Women Entrepreneurs Leading the Way in Growing Sex-Tech Industry

In 2017, according to Forbes Magazine, only two percent of all venture capital funding for startup firms went to companies founded by women. And that number was an increase over the previous year, when just 1.9 percent of startup VC went to female-founded firms. 

But as difficult as the landscape of entrepreneurship can be for women, in the business of sexually oriented tech companies, they face even greater obstacles. For example, many banks will simply refuse to do business with sex industry firms at all. That makes the success stories featured in a new Elite Business Magazine report published this week especially significant. 

“The adult space has been very much a male arena,” Emma Sayle, founder of the SafeDate app and the sex-party community Killing Kittens, told the  magazine. “The combination of women being a lot more in control and having our own voice, freedom and even the whole #MeToo campaign, everything just kind of merged [and] has opened up the sex industry as well.” 

Even with a boom in women heading sex startups, financing is still extremely difficult to obtain, MysteryVibe founder Stephanie Alys said, noting that many of the VC investors who have fueled the technology industry still maintain struct policies against putting their cash into sex-related businesses.

“Raising money as a company with a crazy idea is always tricky but within this sector specifically, it’s [even harder],” Alys told Elite Business. “My understanding is that it all has to do with risk, both financial and reputational, which is crazy because sex sells, right?” 

Alys, whose company makes, among other high-tech sex toys, vibrators that can be remotely controlled by a partner equipped with smartphone and app, also notes that cybersecurity is a major obstacle that sex-technology businesses must confront in order to let potential investors feel secure. In 2016, the We-Vibe 4 ’net-connected vibrator was infiltrated by hackers who were able to collect the most minute details of users’ sexual tendencies and behavior. 

“There is nothing in this world that’s completely unhackable anymore,” Alys said. “My advice to all the companies within our space is to take cybersecurity as a top priority.”

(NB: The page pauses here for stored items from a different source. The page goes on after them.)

(** * Quadrotor flight controller: examples/fly/fly.c

    A shallow embedding of the attitude core ([flight_core]), the arming
    sequence ([wait_for_arming_sequence]) and the radio watcher
    ([DSM2_watcher]) of fly.c.

    Numeric conventions.  A C [float] is modelled by an exact rational
    ([Q]); comparisons are the exact ones and [==] is equality of
    rationals.  Rounding is followed where the radio watcher converts
    the time since the last frame to a [float] ([to_float]) and is
    outside the model elsewhere; infinities, NaN and overflow are
    followed through the output stage only, in the definitions on
    [cfloat].  An [int] is a [Z]; the [unsigned long] loop counter wraps
    at 2^32.

    The globals [core_state], [core_setpoint], [user_interface] and the
    function-local statics are explicit state, threaded through each
    function.  Calls to the outside ([send_servo_pulse_normalized],
    [log_core_data], [get_dsm2_ch_normalized], ...) are recorded in output
    lists in the order in which the code makes them. *)

From Stdlib Require Import QArith Qabs Qround Qpower ZArith List Bool Lia Lqa.
Import ListNotations.
Open Scope Q_scope.

(** ** Comparisons on floats *)

(** [x > y] and [x < y] as the C conditions evaluate them. *)
Definition Qgtb (x y : Q) : bool := negb (Qle_bool x y).
Definition Qltb (x y : Q) : bool := Qgtb y x.

(** ** Constants (the #define block of fly.c) *)

Definition DT : Q := 0.005.
Definition MAX_YAW_COMPONENT : Q := 0.21.
Definition MAX_THRUST_COMPONENT : Q := 0.8.
Definition MAX_ROLL_COMPONENT : Q := 0.2.
Definition MAX_PITCH_COMPONENT : Q := 0.2.
Definition INT_CUTOFF_TH : Q := 0.3.
Definition YAW_CUTOFF_TH : Q := 0.1.
Definition ARM_TIP_THRESHOLD : Q := 0.2.
Definition LAND_SATURATION : Q := 0.05.
Definition TIP_THRESHOLD : Q := 1.5.
Definition DSM2_LAND_TIMEOUT : Q := 0.3.
Definition DSM2_DISARM_TIMEOUT : Q := 5.0.
Definition EMERGENCY_LAND_THR : Q := 0.15.

(** ** Type definitions *)

Inductive flight_mode_t : Type :=
| EMERGENCY_KILL
| EMERGENCY_LAND
| USER_ATTITUDE
| USER_LOITER
| USER_POSITION_CARTESIAN
| USER_POSITION_RADIAL
| TARGET_HOLD.

Inductive core_mode_t : Type :=
| DISARMED
| ATTITUDE
| POSITION.

Definition flight_mode_eqb (a b : flight_mode_t) : bool :=
  match a, b with
  | EMERGENCY_KILL, EMERGENCY_KILL
  | EMERGENCY_LAND, EMERGENCY_LAND
  | USER_ATTITUDE, USER_ATTITUDE
  | USER_LOITER, USER_LOITER
  | USER_POSITION_CARTESIAN, USER_POSITION_CARTESIAN
  | USER_POSITION_RADIAL, USER_POSITION_RADIAL
  | TARGET_HOLD, TARGET_HOLD => true
  | _, _ => false
  end.
Lemma read_items_canonical fuel body items :
  canonical → read_items fuel body = Ok items → body = enc_items items.
Proof.
  intros Hc. revert body items. induction fuel as [|fuel IH]; intros body items Hr.
  { destruct body; [|done]. by injection Hr as <-. }
  destruct body as [|b body]; [by injection Hr as <-|]. cbn [read_items] in Hr.
  destruct (decode_var_body (b :: body)) as [[x rest]| | |] eqn:E; try done. cbn in Hr.
  destruct (read_items fuel rest) as [xs| | |] eqn:E2; try done. cbn in Hr.
  injection Hr as <-. rewrite (Hc _ _ _ E). by rewrite (IH _ _ E2).
Qed.

Definition items_wf (items : list A) : Prop :=
  Forall var_wf items ∧ bytes_wf (enc_items items).

Lemma framed_vec : canonical → framed FrameTooShort items_wf 4 read_vec_var.
Proof.
  intros Hc. unfold read_vec_var.
  eapply framed_ext; [intros bs; symmetry; apply reader_bind_assoc|].
  apply (framed_bind _ bytes_wf _ 4 0); [apply framed_lp|]. intros body Hb.
  apply framed_lift.
  pose proof (read_items_returns (length body) body (Nat.le_refl _)) as Hr.
  destruct (read_items _ body) as [items| | |] eqn:E; try done.
  split; [done|]. by rewrite <- (read_items_canonical _ _ _ Hc E).
Qed.

Lemma read_vec_app items tl :
  items_wf items →
  read_vec_var
    (be_bytes 4 (Z.of_nat (length (enc_items items))) ++ enc_items items ++ tl)
  = Ok (items, tl).
Proof.
  intros [Hwf Hb]. unfold read_vec_var. rewrite read_lp_app by done.
  unfold lift. by rewrite read_items_enc by (done || lia).
Qed.
End items_laws.

(** ** File entries are canonical *)

Lemma reader_bind_inv {A B} (r : reader ProtocolError A) (f : A → reader ProtocolError B)
    bs y rest :
  (r ≫= f) bs = Ok (y, rest) → ∃ x mid, r bs = Ok (x, mid) ∧ f x mid = Ok (y, rest).
Proof.
  unfold mbind, reader_bind. destruct (r bs) as [[x mid]| | |]; naive_solver.
Qed.

Lemma read_exactly_inv n bs x rest :
  read_exactly FrameTooShort n bs = Ok (x, rest) → bs = x ++ rest ∧ length x = n.
Proof.
  unfold read_exactly. case_decide; [done|]. intros [= <- <-].
  rewrite take_drop, length_take. split; [done|lia].
Qed.

Lemma read_u64_inv bs n rest :
  read_u64_be bs = Ok (n, rest) → bs = be_bytes 8 n ++ rest.
Proof.
  intros (x & mid & [-> Hx]%read_exactly_inv & [= <- <-])%reader_bind_inv.
  by rewrite <- Hx, be_bytes_be_val.
Qed.

Lemma read_string_inv bs s rest :
  read_string bs = Ok (s, rest) →
  bs = be_bytes 4 (Z.of_nat (length (as_bytes s))) ++ as_bytes s ++ rest.
Proof.
  intros (l & mid & [-> Hl]%read_exactly_inv & Hs)%reader_bind_inv.
  apply reader_bind_inv in Hs as (x & mid' & [-> Hx]%read_exactly_inv & Hs).
  unfold lift, from_utf8 in Hs. destruct (utf8_valid x); [|done]. cbn in Hs.
  injection Hs as <- <-. rewrite as_bytes_of_bytes, Hx.
  pose proof (be_val_bound l). rewrite Z2Nat.id by lia. by rewrite <- Hl, be_bytes_be_val.
Qed.

Lemma entry_canonical : canonical (A := FileEntry).
Proof.
  intros bs x rest Hd. cbn in Hd.
  apply reader_bind_inv in Hd as (name & m1 & ->%read_string_inv & Hd).
  apply reader_bind_inv in Hd as (size & m2 & ->%read_u64_inv & Hd).
  apply reader_bind_inv in Hd as (mime & m3 & ->%read_string_inv & Hd).
  apply reader_bind_inv in Hd as (sha & m4 & [-> Hs]%read_exactly_inv & [= <- <-]).
  by unfold_encoder.
Qed.

Definition files_wf (cf : ClipboardFiles) : Prop :=
  hash_wf (cf_fingerprint cf) ∧ items_wf (cf_entries cf).

#[global] Program Instance files_laws : VarCodecLaws ClipboardFiles := {
  var_wf := files_wf
}.
Next Obligation.
  intros [fp entries] buf. cbn [encode_var_body files_codec].
  rewrite !write_vec_var_spec. unfold write_hash. by rewrite <- !app_assoc.
Qed.
Next Obligation.
  intros [fp entries] tl [Hfp He]. cbn [encode_var_body decode_var_body files_codec].
  cbn in Hfp, He. rewrite write_vec_var_spec.
  unfold write_hash. rewrite <- !app_assoc. cbn [app].
  unfold mbind, reader_bind. rewrite read_hash_app by done.
  by rewrite read_vec_app by done.
Qed.
Next Obligation.
  apply (framed_weaken _ files_wf _ (32 + (4 + 0)) 1); [done|lia|].
  cbn [decode_var_body files_codec].
  eapply framed_bind; [apply framed_hash|]. intros fp Hfp.
  eapply framed_bind; [apply framed_vec, entry_canonical|]. intros es Hes.
  by apply framed_ret.
Qed.
End Var.

(** * The dispatchers *)

(** [From<ProtoEvent> for Vec<u8>]. *)
Definition encode_vec (event : ProtoEvent) : res (list byte) :=
  let buf := be_bytes 1 (EventType.to_u8 (ProtoEvent.event_type event)) in
  match event with
  | ProtoEvent.ClipboardText ct => Ok (encode_var_body ct buf)
  | ProtoEvent.ClipboardImage ci => Ok (encode_var_body ci buf)
  | ProtoEvent.ClipboardFiles cf => Ok (encode_var_body cf buf)
  | ProtoEvent.FileTransferOffer o => Ok (encode_var_body o buf)
  | ProtoEvent.FileTransferResponse r => Ok (encode_var_body r buf)
  | ProtoEvent.FileTransferCancel c => Ok (encode_var_body c buf)
  | ProtoEvent.ClipboardRequest r => Ok (encode_var_body r buf)
  | fixed =>
      '(arr, len) ← Fixed.encode fixed;
      Ok (buf ++ drop 1 (take len arr))
  end.
(* ===== verification/Http3.v ===== *)
(** The HTTP/3-lite byte pipe (src/quic_transport/http3.rs): requests and
    responses on a stream, the router with the clipboard and file routes, and
    the client that fetches from it.

    A receive stream is that of [Transport].  A send stream is the bytes written
    so far and the number of writes; [accept n] says how the [n]-th [write_all]
    ends: whole, or after some bytes with an error.  The caches are shared by
    the routes, so a handler takes the instant and the caches and leaves the
    caches changed (a lookup evicts an expired entry).  The locks are never
    poisoned: no holder panics in this model. *)

From Stdlib Require Import Strings.Ascii.
From stdpp Require Import pretty.
From S2P Require Import Prelude Text Caches Transport.

Definition CHUNK_SIZE : Z := 64 * 1024.

(** * Requests and responses *)

Record Request : Type := mkRequest { method : string; path : string; req_body : list byte }.
Record Response : Type := mkResponse { status : Z; body : list byte }.

Module Response.
Definition ok (body : list byte) : Response := mkResponse 200 body.
Definition not_found : Response := mkResponse 404 (as_bytes "not found").
Definition with_status (status : Z) (body : list byte) : Response := mkResponse status body.
End Response.

(** The kinds of [std::io::Error] that arise. *)
Inductive ErrorKind : Type := UnexpectedEof | InvalidData | ConnectionAborted | OtherKind.
#[export] Instance ErrorKind_eq_dec : EqDecision ErrorKind.
Proof. solve_decision. Defined.
(* ===== verification/Session.v ===== *)
(** The session with one peer (src/quic_transport/session.rs): sending on its
    channels, and the main loop [run] of the dialing side.

    quinn is a set of answers: whether the [n]-th call opens a stream, how much
    of a write it takes, whether it takes a datagram.  What this side wrote is
    kept for every stream it opened.  The handshake is that of [Transport];
    [recv_a] is the rest of stream A after it. *)

From S2P Require Import Prelude InputEvent Proto Codec Wire Transport.

(** * The session *)

(** [quinn::ConnectionError], with the application's close code. *)
Inductive ConnectionError : Type :=
| VersionMismatch | TransportError | ConnectionClosed | ApplicationClosed (error_code : Z)
| Reset | TimedOut | LocallyClosed | CidsExhausted.
#[export] Instance ConnectionError_eq_dec : EqDecision ConnectionError.
Proof. solve_decision. Defined.

Inductive PeerRole : Type := Client | Server.
#[export] Instance PeerRole_eq_dec : EqDecision PeerRole.
Proof. solve_decision. Defined.

Definition WAKE_CLOSE_CODE : Z := 51966. (* 0xCAFE *)

(** [error_code.into_inner() as u32]: codes have 62 bits. *)
Definition should_retry_after_close (reason : ConnectionError) : bool :=
  match reason with
  | TimedOut => true
  | ApplicationClosed code => bool_decide (wrapU 32 code = WAKE_CLOSE_CODE)
  | _ => false
  end.

(** What this side wrote: for every stream it opened, in order, the bytes and
    whether it was finished; the datagrams; and the number of calls to quinn. *)
Record Net : Type := mkNet {
  streams : list (list byte * bool);
  dgrams : list (list byte);
  calls : nat
}.

(** The sending half of a channel inside the process: whether the receiver is
    still there, and what was sent. *)
Record Chan : Type := mkChan { rx_alive : bool; sent : list ProtoEvent }.
Definition chan_send (e : ProtoEvent) (c : Chan) : Chan :=
  if rx_alive c then mkChan true (sent c ++ [e]) else c.

Record Session : Type := mkSession {
  peer : Peer;
  cached_send_b : option nat;
  cached_send_c : option nat;
  outgoing_events : option Chan;
  clipboard_inbox : option Chan;
  stream_bunch : option (list nat);
  net : Net
}.

Definition set_peer (p : Peer) (s : Session) : Session :=
  mkSession p (cached_send_b s) (cached_send_c s) (outgoing_events s) (clipboard_inbox s)
    (stream_bunch s) (net s).
Definition set_send_b (b : option nat) (s : Session) : Session :=
  mkSession (peer s) b (cached_send_c s) (outgoing_events s) (clipboard_inbox s)
    (stream_bunch s) (net s).
Definition set_send_c (c : option nat) (s : Session) : Session :=
  mkSession (peer s) (cached_send_b s) c (outgoing_events s) (clipboard_inbox s)
    (stream_bunch s) (net s).
Definition set_outgoing_events (tx : option Chan) (s : Session) : Session :=
  mkSession (peer s) (cached_send_b s) (cached_send_c s) tx (clipboard_inbox s)
    (stream_bunch s) (net s).
Definition set_clipboard_inbox (tx : option Chan) (s : Session) : Session :=
  mkSession (peer s) (cached_send_b s) (cached_send_c s) (outgoing_events s) tx
    (stream_bunch s) (net s).
Definition set_bunch (b : option (list nat)) (s : Session) : Session :=
  mkSession (peer s) (cached_send_b s) (cached_send_c s) (outgoing_events s) (clipboard_inbox s)
    b (net s).
Definition set_net (n : Net) (s : Session) : Session :=
  mkSession (peer s) (cached_send_b s) (cached_send_c s) (outgoing_events s) (clipboard_inbox s)
    (stream_bunch s) n.

Definition new_session : Session :=
  mkSession Transport.from_connection None None None None None (mkNet [] [] 0).

(** * Sending *)

Definition MAX_SAFE_DATAGRAM : nat := 1162.

Inductive DatagramAnswer : Type := Sent | ConnectionLost | Refused.

Abbreviation M := (ST Session Error).

Section quinn.
(** The answers of quinn to the [n]-th call. *)
Variable open_ok : nat → bool.
Variable write_ok : nat → option nat.
Variable finish_ok : nat → bool.
Variable max_datagram_size : nat → option nat.
Variable datagram_ok : nat → DatagramAnswer.

Definition call (s : Session) : nat := calls (net s).
Definition count_call (s : Session) : Session :=
  set_net (mkNet (streams (net s)) (dgrams (net s)) (S (calls (net s)))) s.

(** [open_bi]: the number of the new stream. *)
Definition open_bi (err : Error) : M nat := λ s,
  if open_ok (call s)
  then (Ok (length (streams (net s))),
        set_net (mkNet (streams (net s) ++ [([], false)]) (dgrams (net s)) (S (calls (net s)))) s)
  else (Err err, count_call s).

Definition append_to (i : nat) (bs : list byte) (s : Session) : Session :=
  set_net (mkNet (alter (λ w, (w.1 ++ bs, w.2)) i (streams (net s))) (dgrams (net s))
             (S (calls (net s)))) s.

(** A write on a stream: all of it, or [k] bytes and an error. *)
Definition write (err : Error) (i : nat) (bs : list byte) : M unit := λ s,
  match write_ok (call s) with
  | None => (Ok tt, append_to i bs s)
  | Some k => (Err err, append_to i (take k bs) s)
  end.

Definition finish_stream (err : Error) (i : nat) : M unit := λ s,
  if finish_ok (call s)
  then (Ok tt, set_net (mkNet (alter (λ w, (w.1, true)) i (streams (net s))) (dgrams (net s))
                          (S (calls (net s)))) s)
  else (Err err, count_call s).

Definition write_u32 (err : Error) (i : nat) (n : nat) : M unit :=
  write err i (be_bytes 4 (Z.of_nat n)).

(** The cached stream, or a new one that is cached. *)
Definition cached_or_open (get : Session → option nat) (set : option nat → Session → Session)
    (err : Error) : M nat :=
  g ← gets get;
  match g with
  | Some i => mret i
  | None => i ← open_bi err; modify_st (set (Some i)) ≫= λ _, mret i
  end.

(** Run the writes; on a failure forget the stream and return the error. *)
Definition or_forget (set : option nat → Session → Session) (m : M unit) : M unit :=
  res ← attempt m;
  when (match res with inl _ => true | inr _ => false end) (modify_st (set None)) ≫= λ _,
  reply res.

Definition send_stream_b (bytes : list byte) : M unit :=
  i ← cached_or_open cached_send_b set_send_b (StreamB "open_bi: ");
  or_forget set_send_b
    (write_u32 (StreamB "write frame length: ") i (length bytes) ≫= λ _,
     write (StreamB "write frame body: ") i bytes).

Definition send_datagram_or_stream_b (bytes : list byte) : M unit :=
  limit ← gets (λ s, (λ m, m `min` MAX_SAFE_DATAGRAM) <$> max_datagram_size (call s));
  match limit with
  | Some limit =>
      if decide (length bytes ≤ limit) then
        answer ← gets (λ s, datagram_ok (call s));
        match answer with
        | Sent =>
            modify_st (λ s, set_net (mkNet (streams (net s)) (dgrams (net s) ++ [bytes])
                                       (S (calls (net s)))) s)
        | ConnectionLost => modify_st count_call ≫= λ _, raise Datagram
        | Refused => modify_st count_call ≫= λ _, send_stream_b bytes
        end
      else send_stream_b bytes
  | None => send_stream_b bytes
  end.
(** * Invariants *)

(** The addresses of a client are the configured and the resolved ones. *)
Definition ips_ok (e : entry) : Prop :=
  ips (snd e) = list_to_set (fix_ips (fst e) ++ dns_ips (snd e)).

Section invariants.
Context {S : Type} `{SlabLaws S}.
Implicit Types (s : S) (h k : ClientHandle).

Definition all_ok s : Prop := ∀ k e, slab_get k s = Some e → ips_ok e.

Lemma all_ok_modify h f s :
  (∀ e, ips_ok e → ips_ok (f e)) → all_ok s → all_ok (modify h f s).
Proof.
  intros Hf Hs k e. rewrite get_modify. case_decide; [|apply Hs].
  intros (e' & He' & ->)%fmap_Some. eauto.
Qed.

Lemma all_ok_modify_if h p f s :
  (∀ e, ips_ok e → ips_ok (f e)) → all_ok s → all_ok (snd (modify_if h p f s)).
Proof.
  intros Hf Hs k e. rewrite get_modify_if. case_decide; [|apply Hs].
  intros (e' & He' & ->)%fmap_Some. destruct (p e'); eauto.
Qed.

Lemma all_ok_set_if_changed h same f s :
  (∀ c, fix_ips (f c) = fix_ips c) → all_ok s → all_ok (snd (set_if_changed h same f s)).
Proof.
  intros Hf Hs k e. rewrite get_set_if_changed. case_decide; [|apply Hs].
  intros (e' & He' & ->)%fmap_Some. destruct (same (fst e')); [eauto|].
  unfold ips_ok. cbn. rewrite Hf. by eapply Hs.
Qed.

(** [update_ips] repairs the one entry that may be stale. *)
Lemma all_ok_update h s :
  (∀ k e, k ≠ h → slab_get k s = Some e → ips_ok e) → all_ok (update_ips h s).
Proof.
  intros Hs k e. unfold update_ips. rewrite get_modify. case_decide; [|eauto].
  intros (e' & He' & ->)%fmap_Some. done.
Qed.

Lemma all_ok_update_after h f s : all_ok s → all_ok (update_ips h (modify h f s)).
Proof.
  intros Hs. apply all_ok_update. intros k e Hne. rewrite get_modify, decide_False by done. apply Hs.
Qed.

Lemma all_ok_step order s o :
  (∀ l, order l ≡ₚ elements l) → all_ok s → all_ok (client_step order s o).
Proof.
  intros Hord Hs. destruct o; cbn.
  - intros k e. unfold add_client. rewrite get_insert. case_decide; [intros [= <-]; done|apply Hs].
  - intros k e. rewrite get_add_with_config. case_decide; [intros [= <-]|apply Hs].
    unfold ips_ok. cbn. by rewrite app_nil_r.
  - by apply all_ok_modify_if.
  - by apply all_ok_modify_if.
  - intros k e. unfold remove_client. rewrite get_remove. case_decide; [done|apply Hs].
  - by apply all_ok_update_after.
  - by apply all_ok_update_after.
  - unfold set_hostname.
    destruct (modify_if h _ _ s) as [[] s'] eqn:E; cbn.
    + apply all_ok_update. intros k e Hne.
      replace s' with (snd (true, s')) by done. rewrite <- E, get_modify_if, decide_False by done.
      apply Hs.
    + unfold modify_if in E. destruct (slab_get h s) as [e|]; [|by injection E as <-].
      destruct (negb _); [done|by injection E as <-].
  - by apply all_ok_modify_if.
  - by apply all_ok_set_if_changed.
  - by apply all_ok_set_if_changed.
  - by apply all_ok_set_if_changed.
  - by apply all_ok_modify.
  - by apply all_ok_modify_if.
  - by apply all_ok_modify.
  - by apply all_ok_modify.
  - by apply all_ok_modify.
Qed.
End invariants.
(** [as u32]. *)
Definition to_u32 (k : Windows) : Z :=
  match k with
  | Shutdown => 57438 | SystemSleep => 57439 | SystemWakeUp => 57443 | ErrorRollOver => 255
  | KeyA => 30 | KeyB => 48 | KeyC => 46 | KeyD => 32 | KeyE => 18 | KeyF => 33 | KeyG => 34
  | KeyH => 35 | KeyI => 23 | KeyJ => 36 | KeyK => 37 | KeyL => 38 | KeyM => 50 | KeyN => 49
  | KeyO => 24 | KeyP => 25 | KeyQ => 16 | KeyR => 19 | KeyS => 31 | KeyT => 20 | KeyU => 22
  | KeyV => 47 | KeyW => 17 | KeyX => 45 | KeyY => 21 | KeyZ => 44 | Key1 => 2 | Key2 => 3
  | Key3 => 4 | Key4 => 5 | Key5 => 6 | Key6 => 7 | Key7 => 8 | Key8 => 9 | Key9 => 10
  | Key0 => 11 | KeyEnter => 28 | KeyEsc => 1 | KeyDelete => 14 | KeyTab => 15 | KeySpace => 57
  | KeyMinus => 12 | KeyEqual => 13 | KeyLeftBrace => 26 | KeyRightBrace => 27
  | KeyBackslash => 43 | KeySemiColon => 39 | KeyApostrophe => 40 | KeyGrave => 41
  | KeyComma => 51 | KeyDot => 52 | KeySlash => 53 | KeyCapsLock => 58 | KeyF1 => 59
  | KeyF2 => 60 | KeyF3 => 61 | KeyF4 => 62 | KeyF5 => 63 | KeyF6 => 64 | KeyF7 => 65
  | KeyF8 => 66 | KeyF9 => 67 | KeyF10 => 68 | KeyF11 => 87 | KeyF12 => 88
  | KeyPrintScreen => 57399 | KeyScrollLock => 70 | KeyPause => 14753093 | KeyInsert => 57426
  | KeyHome => 57415 | KeyPageUp => 57417 | KeyDeleteForward => 57427 | KeyEnd => 57423
  | KeyPageDown => 57425 | KeyRight => 57421 | KeyLeft => 57419 | KeyDown => 57424
  | KeyUp => 57416 | KeypadNumLock => 69 | KeypadSlash => 57397 | KeypadStar => 55
  | KeypadDash => 74 | KeypadPlus => 78 | KeypadEnter => 57372 | Keypad1End => 79
  | Keypad2DownArrow => 80 | Keypad3PageDn => 81 | Keypad4LeftArrow => 75 | Keypad5 => 76
  | Keypad6RightArrow => 77 | Keypad7Home => 71 | Keypad8UpArrow => 72 | Keypad9PageUp => 73
  | Keypad0Insert => 82 | KeypadDot => 83 | KeyNonUSSlashBar => 86 | KeyApplication => 57437
  | KeypadEquals => 89 | KeyF13 => 100 | KeyF14 => 101 | KeyF15 => 102 | KeyF16 => 103
  | KeyF17 => 104 | KeyF18 => 105 | KeyF19 => 106 | KeyF20 => 107 | KeyF21 => 108
  | KeyF22 => 109 | KeyF23 => 110 | KeyF24 => 118 | KeypadComma => 126
  | KeyInternational1 => 115 | KeyInternational2 => 112 | KeyInternational3 => 125
  | KeyInternational4 => 121 | KeyInternational5 => 123 | KeyLANG1 => 114 | KeyLANG2 => 113
  | KeyLANG3 => 120 | KeyLANG4 => 119 | KeyLeftCtrl => 29 | KeyLeftShift => 42
  | KeyLeftAlt => 56 | KeyLeftGUI => 57435 | KeyRightCtrl => 57373 | KeyRightShift => 54
  | KeyFakeRightShift => 57398 | KeyRightAlt => 57400 | KeyRightGUI => 57436
  | KeyScanNextTrack => 57369 | KeyScanPreviousTrack => 57360 | KeyStop => 57380
  | KeyPlayPause => 57378 | KeyMute => 57376 | KeyVolumeUp => 57392 | KeyVolumeDown => 57390
  | ALConsumerControlConfiguration => 57453 | ALEmailReader => 57452 | ALCalculator => 57377
  | ALLocalMachineBrowser => 57451 | ACSearch => 57445 | ACHome => 57394 | ACBack => 57450
  | ACForward => 57449 | ACStop => 57448 | ACRefresh => 57447 | ACBookmarks => 57446
  end.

The entrepreneur, whose four-year-old company now sells its erotic wares in 57 countries around the world, says that the future of the sex-tech industry may not lie solely in new gadgets and novelty items, and that the winners in erotic capitalism will be those who understand that sexual products must focus as much on emotional satisfaction as physical pleasure.

“We can get really obsessed with feature of products, gadgets and bits and bobs,” Alys said. “Ultimately, what matters to people is how that technology makes them feel, how it helps them explore their sexual health and be curious about that pleasure and how they can be more intimate with themselves and their partners. That’s the most important side of this industry to me.”